Belated thanks to everyone who replied in this thread. My initial interest in the topic began because I see the argument that the resurrection appearances to the disciples, as proof of life after death, were the necessary precondition for the continuation of Christianity after Jesus' gruesome death as being present in the Testimonium Flavianum. The disciples had seen what the result of their following Jesus' teaching was likely to be, so they must have had some reason for continuing to follow it that outweighed their fear of torture and death at the hands of the authorities. Eusebius makes this argument explicitly in Demonstratio Book 3, Chapter 5, which is also where I believe the Testimonium Flavianum first appeared.

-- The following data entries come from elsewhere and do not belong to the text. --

Definition panics_at (sites : list (string * nat)) (p : string) (v : verdict) : Prop :=
  match v with
  | Panicked l => In (p, l) sites
  | _ => True
  end.

Definition skips_at (sites : list (string * nat)) (p : string) (v : verdict) : Prop :=
  match v with
  | Skipped l _ => In (p, l) sites
  | _ => True
  end.

(** The container names the specs look for. *)
Definition sidecars : list string :=
  [ "ebs-plugin"; "csi-provisioner"; "csi-attacher"; "csi-snapshotter"; "csi-resizer";
    "node-driver-registrar"; "volumemodifier"; "metadata-labeler"; "liveness-probe" ].

Definition no_sidecar (containers : list Container.t) : Prop :=
  Forall (fun c => ~ In (Container.Name c) sidecars) containers.

(** The specs that list pods and assert only inside
    [if container.Name == ...]. *)
Definition lenient : list string :=
  [ "batching"; "controllerLoggingFormat"; "nodeLoggingFormat";
    "controllerLogLevel"; "nodeLogLevel"; "provisionerLogLevel"; "attacherLogLevel";
    "snapshotterLogLevel"; "resizerLogLevel"; "nodeDriverRegistrarLogLevel";
    "volumemodifierLogLevel"; "metadataLabelerLogLevel";
    "reservedVolumeAttachments"; "volumeAttachLimit"; "debugLogs"; "sdkDebugLog";
    "legacyXFS"; "selinux"; "fips"; "controllerUserAgentExtra"; "nodeKubeletPath";
    "provisionerLeaderElection"; "attacherLeaderElection"; "resizerLeaderElection";
    "volumemodifierLeaderElection" ].

(** Every pod list is answered without error by a non-empty list of pods
    none of whose containers has one of the names looked for. *)
Definition pods_without_sidecars (h : handler) : Prop :=
  forall line selector,
    exists pods,
      h _ line (kube_pods selector) = (pods, None) /\
      pods <> [] /\
      Forall (fun pod => no_sidecar (PodSpec.Containers (Pod.Spec pod))) pods.

(** The calls of [Fail]: spec, line and container name. *)
Definition not_found_sites : list (string * (nat * string)) :=
  [ ("controllerResources", (1591, "ebs-plugin"));
    ("nodeResources", (1716, "ebs-plugin"));
    ("provisionerResources", (1778, "csi-provisioner"));
    ("attacherResources", (1795, "csi-attacher"));
    ("snapshotterResources", (1812, "csi-snapshotter"));
    ("resizerResources", (1829, "csi-resizer"));
    ("nodeDriverRegistrarResources", (1846, "node-driver-registrar"));
    ("livenessProbeResources", (1863, "liveness-probe"));
    ("imageRepository", (1880, "ebs-plugin"));
    ("imagePullPolicy", (1897, "ebs-plugin"));
    ("controllerEnv", (1936, "ebs-plugin"));
    ("nodeEnv", (1960, "ebs-plugin"));
    ("controllerContainerSecurityContext", (2037, "ebs-plugin"));
    ("controllerVolumeMounts", (2101, "ebs-plugin"));
    ("nodeVolumeMounts", (2143, "ebs-plugin"));
    ("controllerAdditionalArgs", (2167, "ebs-plugin"));
    ("nodeAdditionalArgs", (2191, "ebs-plugin"));
    ("provisionerAdditionalArgs", (2215, "csi-provisioner")) ].

Definition not_found_site (p : string) : option (nat * string) :=
  snd <$> List.find (fun site => fst site =? p) not_found_sites.

(** The controller Deployment and the node DaemonSet are found, and no
    container of their pod templates has one of the names looked for. *)
Definition workloads_without_sidecars (h : handler) : Prop :=
  (forall line, exists deploy,
     h _ line (K8sGet Deployments (Some "kube-system") "ebs-csi-controller")
       = (deploy, None) /\
     no_sidecar (PodSpec.Containers (deploy_pod deploy))) /\
  (forall line, exists ds,
     h _ line (K8sGet DaemonSets (Some "kube-system") "ebs-csi-node") = (ds, None) /\
     no_sidecar (PodSpec.Containers (ds_pod ds))).

End SpecFacts.

(** ** Further clusters *)

Module EdgeClusters.

Definition get_workload (deploy : Deployment.t) (ds : DaemonSet.t) {T : Type}
    (r : resource T) : T * error :=
  match r in resource T' return T' * error with
  | Deployments => (deploy, None)
  | DaemonSets => (ds, None)
  | Pods => (Examples.zero Pods, Some "not found")
  | Nodes => (Examples.zero Nodes, Some "not found")
  | Services => (Examples.zero Services, Some "not found")
  | ServiceAccounts => (Examples.zero ServiceAccounts, Some "not found")
  | PodDisruptionBudgets => (Examples.zero PodDisruptionBudgets, Some "not found")
  | ClusterRoles => (Examples.zero ClusterRoles, Some "not found")
  | StorageClasses => (Examples.zero StorageClasses, Some "not found")
  | CSIDrivers => (Examples.zero CSIDrivers, Some "not found")
  | Dynamic gvr => (Examples.zero (Dynamic gvr), Some "not found")
  end.

(** The cluster [Examples.cluster pods []] in which the controller
    Deployment and the node DaemonSet are found. *)
Definition workloads (pods : list Pod.t) (deploy : Deployment.t) (ds : DaemonSet.t)
    : handler :=
  fun R line e =>
    match e in apiE R return R with
    | K8sGet r _ _ => get_workload deploy ds r
    | K8sList r _ _ =>
        (match r in resource T return list T with
         | Pods => pods
         | _ => []
         end, None)
    | K8sWrite _ _ _ obj => (obj, Some "forbidden")
    | K8sDelete _ _ _ => Some "forbidden"
    | EC2DescribeVolumes _ => ({| DescribeVolumesOutput.Volumes := [] |}, None)
    | EC2Other _ _ => Some "unauthorized"
    | LoadDefaultConfig => None
    | TestsuiteRun _ _ => None
    end.

(** An API server that refuses every request. *)
Definition down : handler :=
  fun R line e =>
    match e in apiE R return R with
    | K8sGet r _ _ => (Examples.zero r, Some "connection refused")
    | K8sList _ _ _ => ([], Some "connection refused")
    | K8sWrite _ _ _ obj => (obj, Some "connection refused")
    | K8sDelete _ _ _ => Some "connection refused"
    | EC2DescribeVolumes _ => ({| DescribeVolumesOutput.Volumes := [] |}, None)
    | EC2Other _ _ => None
    | LoadDefaultConfig => None
    | TestsuiteRun _ _ => None
    end.

Definition deployment_of (replicas : option Z) (spec : PodSpec.t) : Deployment.t :=
  {| Deployment.Meta := Examples.zero_meta;
     Deployment.Spec :=
       {| DeploymentSpec.Replicas := replicas;
          DeploymentSpec.Template := {| PodTemplateSpec.Meta := Examples.zero_meta;
                                        PodTemplateSpec.Spec := spec |};
          DeploymentSpec.StrategyType := "";
          DeploymentSpec.RevisionHistoryLimit := None |} |}.

(** A pod security context that leaves [runAsNonRoot] unset. *)
Definition pod_with_security_context : PodSpec.t :=
  {| PodSpec.Volumes := []; PodSpec.InitContainers := []; PodSpec.Containers := [];
     PodSpec.TerminationGracePeriodSeconds := None; PodSpec.NodeSelector := ∅;
     PodSpec.ServiceAccountName := ""; PodSpec.HostNetwork := false;
     PodSpec.SecurityContext :=
       Some {| PodSecurityContext.SELinuxOptions := None;
               PodSecurityContext.RunAsNonRoot := None |};
     PodSpec.ImagePullSecrets := [];
     PodSpec.Affinity := None; PodSpec.Tolerations := []; PodSpec.PriorityClassName := "";
     PodSpec.DNSConfig := None; PodSpec.TopologySpreadConstraints := [] |}.

(** An [ebs-plugin] container whose security context leaves
    [readOnlyRootFilesystem] unset. *)
Definition plugin_with_security_context : Container.t :=
  {| Container.Name := "ebs-plugin"; Container.Image := ""; Container.Args := [];
     Container.Ports := []; Container.Env := [];
     Container.Resources := {| ResourceRequirements.Limits := ∅;
                               ResourceRequirements.Requests := ∅ |};
     Container.VolumeMounts := []; Container.ImagePullPolicy := "";
     Container.SecurityContext :=
       Some {| SecurityContext.ReadOnlyRootFilesystem := None |} |}.

(** For each unguarded dereference a cluster that reaches it. *)
Definition panicking (p : string) : handler :=
  let ds := Examples.zero DaemonSets in
  if p =? "controllerSecurityContext" then
    workloads [] (deployment_of (Some 3%Z) pod_with_security_context) ds
  else if p =? "controllerContainerSecurityContext" then
    workloads []
      (deployment_of (Some 3%Z)
         (with_containers Examples.zero_pod_spec [plugin_with_security_context])) ds
  else
    workloads [] (deployment_of None Examples.zero_pod_spec) ds.

(** Values for what the test file takes from other packages, and a test
    namespace. *)
Definition sample_externals : ParameterTests.externals :=
  {| ParameterTests.VolumeTypeKey := "type";
     ParameterTests.FSTypeKey := "csi.storage.k8s.io/fstype";
     ParameterTests.VolumeTypeGP3 := "gp3";
     ParameterTests.FSTypeExt4 := "ext4";
     ParameterTests.MinimumSizeForVolumeType := fun _ => "1Gi";
     ParameterTests.DefaultGeneratedVolumeMount := "/mnt/test";
     ParameterTests.PodCmdWriteToVolume := fun dir => "echo hello > " +:+ dir +:+ "/data" |}.

Definition sample_namespace : Namespace.t := {| Namespace.Name := "ebs-e2e" |}.

(** A cluster whose pods run one container that no spec looks for. *)
Definition other_pods : handler :=
  Examples.cluster [Examples.pod_of [Examples.container "aws-node" []]] [].

(** A cluster whose controller Deployment and node DaemonSet have an empty
    pod template. *)
Definition empty_workloads : handler :=
  workloads [] (deployment_of (Some 2%Z) Examples.zero_pod_spec) (Examples.zero DaemonSets).

End EdgeClusters.


(** ** Errors returned to a spec *)

Module ErrorFacts.

(** The Go [error] among the results of a request; [test.Run] returns
    none (it unwinds the spec itself). *)
Definition answer_error {R : Type} (e : apiE R) : R -> error :=
  match e in apiE R return R -> error with
  | K8sGet _ _ _ => snd
  | K8sList _ _ _ => snd
  | K8sWrite _ _ _ _ => snd
  | K8sDelete _ _ _ => id
  | EC2DescribeVolumes _ => snd
  | EC2Other _ _ => id
  | LoadDefaultConfig => id
  | TestsuiteRun _ _ => fun _ => None
  end.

I think Eusebius was the first person to make this argument explicitly, following the suggestion in Origen. It is, no doubt, rooted in the earlier belief that martyrs would be rewarded in the afterlife for not abandoning their beliefs in the face of persecution, but I was looking for writers who specifically linked this general belief to Jesus' resurrection appearances as proof given to the disciples of the reality of the afterlife. Eusebius' argument in Demonstratio 3.5 is more limited in scope than the modern apologetic argument. He is specifically trying to refute the argument of unnamed critics of Christianity (possibly Porphyry or Hierocles, who were certainly known to him) who suggested that the disciples had met together to invent the resurrection appearances. He argues that it is completely implausible that the disciples would have colluded to invent false stories of the afterlife, which they knew were likely to lead to their own deaths, and refuse to give them up in the face of torture and execution.